B isn't an independent startup company. It's a venture backed by the BSMG. At some point, the company switched from Strategy A (newspaper with many reporters and editors) to Strategy B (newspaper with fewer journalists and a orange tabloid and a website). Did Strategy B replace Strategy A? If Strategy B is executed largely by new people with different job descriptions, are those people replacing the people who used to do A? Describe the situation however you like, it doesn't change the facts on the ground.
Posted by: Lindsay Beyerstein | April 16, 2008 at 04:25 PM
It also doesn't change the fact that this is being done purposefully. FIRST the FCC wedded the media outlets (tv and print and radio) over a HUGE PUBLIC OUTCRY. THEN, they 'claimed' they were losing revenue. I don't believe it.
The bigger picture is the final touches on the 'propaganda machine'.

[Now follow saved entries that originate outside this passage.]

(* ===== verification/Prelude.v ===== *)
(** * Custombuild: a verification library

    Custombuild turns a furniture specification into parts, joints, a nesting
    layout, an operations document for a router, and machine programs.  The
    library models that pipeline, from the Python sources under [src/], and
    proves what each stage promises to the next.

    ** The program and the files that model it

    - Design.  [packages/domain]: [units.py] and [geometry.py] (bay and shelf
      allocation) in [Geometry]; [enums.py] and [support.py] in [Enums];
      [models.py] (Pydantic models with their validators) in [Models] and, for
      the compiled result and its integrity checks, [DesignResult];
      [identity.py] in [Identity] (with SHA-1, SHA-256, version-5 UUIDs and
      canonical JSON of the standard library) and [IdentityTypes].
      [engine.py], the bookcase compiler, in [BookcaseParts] ([_build_parts]),
      [JointGeometry] (the static helpers of joints), [BookcaseJoints]
      ([_build_joints], [_validate_dado_interlocks]), [BookcaseRetention] (what a
      retention contract covers) and [AssemblyGraph] ([_build_assembly_graph]).
      [Examples] applies it to a concrete bookcase, with and without a contract.
    - Manufacturing.  [packages/manufacturing]: [model.py] in
      [ManufacturingModel] (features, parts, stock) and [Machining] (tools,
      machines, setups, operations; with [profiles.py]); [nesting.py] in
      [Nesting] and [LayoutCheck]; [adapters.py] in [Adapter], with its theorems in
      [AdapterDesign] and a bookcase in [AdapterExamples]; [grain.py] in [Grain]; [dfm.py] in [Machining]
      (tool choice, machine coordinates), [Dfm] and [DfmSafety]; from a
      specification to the sheet in [DesignSafety], with a carcass in
      [DesignExamples]; [operations.py] in [Operations] and [OperationsOrder].
    - CAM and programs.  [cam]: [validation.py] and [model.py] in [CamValidation]
      and [Envelopes].  [postprocessors]: [linuxcnc_validation.py] in [DryRun],
      [parser.py] in [GCode], [GCodeTotal] and [GCodeText].  [CamExamples]
      takes concrete panels through the whole chain.
    - Screening rules.  [packages/rule-engine]: [models.py] and [engine.py] in
      [Rules]; its theorems are in [RulesSafety], a concrete design in
      [RulesExamples].
    - Production toolpaths.  [cam]: [production_model.py] in [ProductionModel];
      [toolpaths.py] in [ToolpathGeometry] (rasters, contours, the integer
      geometry of a swept cutter), [ToolpathContracts] (the binding of the source
      document and the contracts of operations) and [Toolpaths] (the program
      builder and [generate_production_toolpaths]).  [CapsuleGeometry],
      [ToolpathSafety], [ToolpathPrograms] and [PocketCoverage] hold the
      theorems, [ToolpathExamples] a document that is cut.
    - Toolpath verification.  [cam]: [production_verification.py], the independent
      check of a document against its source operations, in [VerificationModel]
      (issues, envelopes, reports), [VerificationGeometry] (what it rebuilds from an
      operation), [VerificationBindings] (machine, catalogues, setups, outlines),
      [VerificationPrograms] (order, partition, contracts), [VerificationMotion]
      (envelopes, collisions, segments), [VerificationCoverage] (passes, tabs, areas,
      contours), [Verification] ([verify_production_toolpaths]) and
      [VerificationBackplot] (the SVG).  [VerificationFacts], [VerificationSafety],
      [VerificationCleared], [VerificationTotal] and [VerificationAgreement] hold the
      theorems, [VerificationExamples] the report of the trays.
    - Production programs.  [postprocessors]: [production_model.py] and
      [runtime_contract.py] in [ProductionProfile]; [production_parser.py] in
      [ProductionParser]; [linuxcnc_production.py] in [ProductionPost].
      [ProductionMachine] is the specification: a LinuxCNC controller with its
      registers, and the events a program causes.  [ProductionSafety] has what an
      accepted text does on it.  [ProductionText] (numerals and lines),
      [ProductionLines] (the lines of a program) and [ProductionAccepted] show
      that a written program is accepted; [ProductionShop] and [ProductionPosted]
      that every document of a shop can be written.  [ProductionReader] has the
      readers [from_json] and [from_mapping].  [ProductionExamples] drills one hole
      on a bench, posts the trays and reads the profile of their machine.
    - The machine profile of a deployment.  [packages/manufacturing]:
      [production_machine_profile.py] in [MachineProfile], from the bytes of the
      document to the context of toolpath generation and the profile of the
      postprocessor; [MachineProfileText] and [MachineProfileSound] hold the
      theorems, [MachineProfileExamples] loads the profile of the shop.
    - [Prelude] (this file): errors, maps, sorting and tactics.  [Text]: string
      methods and identifiers built from parts.  [JsonText]: what the canonical
      JSON of a value determines.  [JsonRead] is [json.loads] of the standard
      library, with its hooks, over UTF-8 bytes, and the fact that reading undoes
      writing; [JsonFields] the strict decoder, closed objects and sizes of texts.

    A feature flows through the pipeline as follows.  [build_parts] and
    [build_joints] give parts with features; [adapt_design_result]
    flattens them to [PartSpec]s; [nest] places their instances on
    sheets; [dfm_validate] accepts or blocks the placed parts for a machine;
    [generate_operations_document] lowers the features to operations in machine
    coordinates; [validate_operations_document] checks the document against the
    trusted machine; [generate] writes one dry-run program per setup and has
    [validate_validation_program] check its text.  For cutting,
    [generate_production_toolpaths] turns the document, in the context of a shop,
    into programs of moves, [verify_production_toolpaths] checks them on its own,
    and [generate_production] writes each as text and has
    [validate_production_program] read it back.  The context and the profile of the
    postprocessor come from one document, [load_production_machine_profile].

    ** How the code is modelled

    Every length is a [Z] of micrometres, as in the source; no modelled code
    uses floating point.  A raised exception is [Err] of [py_error], with the
    text of the message where the code formats one; a function that may raise
    returns a [result] and is written in its error monad.  Dictionaries keyed by
    strings are [gmap]s where only lookups matter and association lists where
    iteration order or duplicates do.  Python's sort is [sort_by] of a
    comparison, lexicographic keys are [cmp_then] of [cmp_on]s.  A frozen
    dataclass or Pydantic model is a record, and its constructor with the
    checks is [new_<Model>].  Closures and loops that update local state
    (the compiler's [join] and [add_step], the nester, the parser, the safety
    validator) are folds over a record of that state.  Strings are their UTF-8
    bytes.

    Recursion is structural except in three places, where the model takes fuel:
    the word loop of the parser ([parse_words_from], with the length of the line,
    which [parse_words_terminates] shows to be enough), the splitting of a
    padded message into the blocks of a hash ([blocks], with its length), and the
    loops over the elements of a JSON array or object ([scan_elements] and
    [scan_members], with the length of the text, which [loops_fuel] shows to be
    enough).  These bounds are computed from the input, and the theorems speak of
    the results without assuming that fuel remains.  How deep JSON values may nest
    is the recursion limit of the interpreter, a parameter ([limit]) of the readers
    that raise [RecursionError] beyond it.  Loops of the source that run until
    nothing changes are folds whose number of rounds the source itself fixes.

    ** What is proved

    - Design: bay widths and shelf openings are exact and fair partitions
      ([allocate_bay_widths_partition], [allocate_bay_widths_fair],
      [equal_shelf_openings], [custom_shelf_centre]); grooves interlock with their
      mates and stay inside their panels ([fit_interval_contains],
      [dado_geometry_interlocks], [feature_origin_inside_panel]); what the
      compiler builds passes the checks that the result and the graph validators
      make ([build_joints_interlocks_agree], [build_joints_references_complete],
      [assembly_sequence_complete], [build_assembly_graph_valid]), a retention
      contract included; canonical JSON is injective ([canonical_json_injective]).
    - Manufacturing: every design of the compiler adapts to flat parts that the
      nester takes ([compiled_design_adapts]), and their cuts may cross only at
      corners of three joined panels ([overlaps_only_at_corners]); the nester places every part it places correctly, never
      raises on its own layouts, minimises its score and ignores input order
      ([nest_layout_sound], [nest_never_raises], [nest_choice_minimal],
      [nest_order_independent], [nest_utilization_bounded]), and the validator is
      exact ([validate_layout_exact]); grain issues are complete; an accepted
      design keeps every cut in its place and every wall standing
      ([accepted_cuts_stay_clear], [accepted_wall_remains]), while a panel larger
      than its blank, which no compiled design has, would not
      ([undersized_blank_accepted]); lowering covers every
      feature, in a safe order ([operations_cover_features],
      [operations_in_cutting_order]), by rigid motions ([transform_rect_rigid],
      [machining_bounds_cover]).
    - Programs: an accepted program is safe on a controller in any state
      ([validated_program_safe]); the postprocessor's programs are accepted and
      parse back ([generate_accepted]); the lowering's cutter envelopes are the
      validator's ([dogbone_envelope_agrees]); the parser ends and fails only
      with its own errors ([parse_words_terminates], [validator_errors]).

    - Rules: a design the rules do not block keeps its shelves within deflection
      and stress limits and stands with the stated factor against tipping
      ([report_screens_shelves], [tip_pass_stable]); automatic correction is a
      bounded chain of recorded improvements ([auto_correct_history]).
    - Production toolpaths: every move of a generated program stays within the
      machine, the stock and the outline of its own part, off keep-out zones and
      every other part ([production_toolpaths_safe], over the exact geometry of
      [segment_radius_touches_rect_exact]); pockets are cleared
      ([areas_are_cleared]); every operation is cut once, cuts that free a part
      last ([programs_cut_every_operation_once]).
    - Toolpath verification: a report that passes means, for any document and however
      it was made, that every move is safe ([verified_toolpaths_safe]) and every
      pocket is cleared ([verified_areas_cleared]); the geometry the verifier rebuilds
      is the generator's ([reconstructed_geometry_agrees]); it returns a report
      whenever areas and contours have sizes ([verification_returns]), and raises
      where they have none ([unsized_area_raises]); what it draws cannot break out of
      the SVG and is not confused ([backplot_metadata_inert]).
    - Production programs: a text the validator accepts makes a controller, in any
      starting state and whatever a tool change leaves behind, do exactly the
      orders of the plan ([accepted_program_executes_plan]); and what the toolpath
      generator returns for a shop the postprocessor posts, every text accepted as
      the moves it was written from ([every_document_is_posted]).
    - Machine profiles: the reader of a LinuxCNC profile returns exactly what was
      written, and nothing else is read ([from_json_exact]); no member of a
      deployment profile is ignored, the records determine its bytes
      ([loaded_document_exact]); what loads is consistent, accepted by its
      constructors and, in production, accepted by the workshop and free of
      placeholder words outside the fields that name the source of validation data
      ([loaded_profile_trusted]); and it is fit to be posted to
      ([loaded_profile_posts]).

    ** What is not modelled

    - I/O around this core: the CAD kernel bridge ([cad]), drawings, documents
      and archives ([exporters.py], [package.py], [documents.py],
      [part_drawings.py]), the HTTP service, its database, storage and
      migrations ([services/api]), the worker's queue ([services/worker]), the
      web client ([apps/web]), operator scripts and infrastructure.
    - The reader of operations documents ([parse_operations_json]), and the
      further furniture families ([furniture*.py]).
    - Within the core, messages in Swedish for displays where no decision reads
      them, and serialisers nothing modelled reads.  SHA-256 is executable but
      its collision resistance is not a theorem: statements about hashes say that
      equal hashes come from equal canonical texts, or that a collision exists. *)

From Stdlib Require Export Ascii.
From stdpp Require Export base tactics option list list_numbers strings pretty gmap sorting.
From Stdlib Require Export ZArith Lia.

Not every blogger (of course) would be trusted to present something like an unbiased view or some actual facts. Without the protections afforded newspaper reporters the most bloggers can't even DO any actual reporting. (with notable exceptions) The newspapers (most of them) are following along with the plan.
I noticed a nod from a neocon when I said that blogs could NEVER replace newspapers as though he knew that this is exactly where it was headed.
Isn't it just AMAZING how the known neocons and fake lefties supported the FCC "conglomeration", (read monopolization) couching it as 'better able to provide expansive coverage'??
I mean what would THEY have invested in a 'propaganda machine'?
Fucking idiots !! As fast as they take it down we'll put it back together. the The United States Democracy cannot survive without a FREE PRESS.
Which is being purposefully dismantled. I, for one, am not fooled. Sorry to interrupt the very excellent discussion. You go, Lindsay.
I loathe disingenuousness in every form, Mr. Windsor.
For the record, while this whole FCC discussion was going on in Tampa and some bloggers were claiming they could replace the newspapers?? IS where many MANY fake lefties outed themselves.
Carry on.
Posted by: voxy | April 16, 2008 at 06:58 PM
It is pretty neat for Tim Windsor to engage on this in this manner.
Posted by: aeroman | April 17, 2008 at 12:12 AM
This is shameful. The Baltimore Sun should convert itself to the Baltimore Blog and slap up some Google advertising. That would be more honest.
Although I never completely rely on the media, I do depend on the resources various media have to report events and trends. Bloggers, for the most part, offer opinion. God damn, can it get any worse than this?
Posted by: Lesley | April 17, 2008 at 09:08 PM
P.S. What makes this even more ironic is the fact that Baltimore has one of the highest crime rates in the US. I recall reading Simon's book "Homicide" and him reporting close to an average of a murder a day in that city some years ago (most of it related to the drug trade). If this is still the case, wouldn't you make retention of crime reporters (the best ones) a priority?
Posted by: Lesley | April 17, 2008 at 09:14 PM
This statement is telling: "But it means that we've also got to try new things, to grow readership and to help advertisers reach audiences."
Notice, doing better reporting is not even on their radar, nevermind the top of their priority list. It's all about getting the advertisements in front of the coveted demographic. News is just the filler between ads.
Not that we didn't already know that, but its nice to see it confirmed so neatly.
Posted by: David Grenier | April 18, 2008 at 08:17 PM
exactly, david grenier. Thanks for that.
Posted by: voxy | April 18, 2008 at 09:00 PM
Wait, are you saying the parody isn't that the Baltimore Sun "newspaper" is suggesting that it has reporters but rather that those "reporters" are being replaced by "bloggers".
Frankly I though that the real crime news has been that the Baltimore Newspaper "crime news" reporters were being passed off as "crime news" reporters.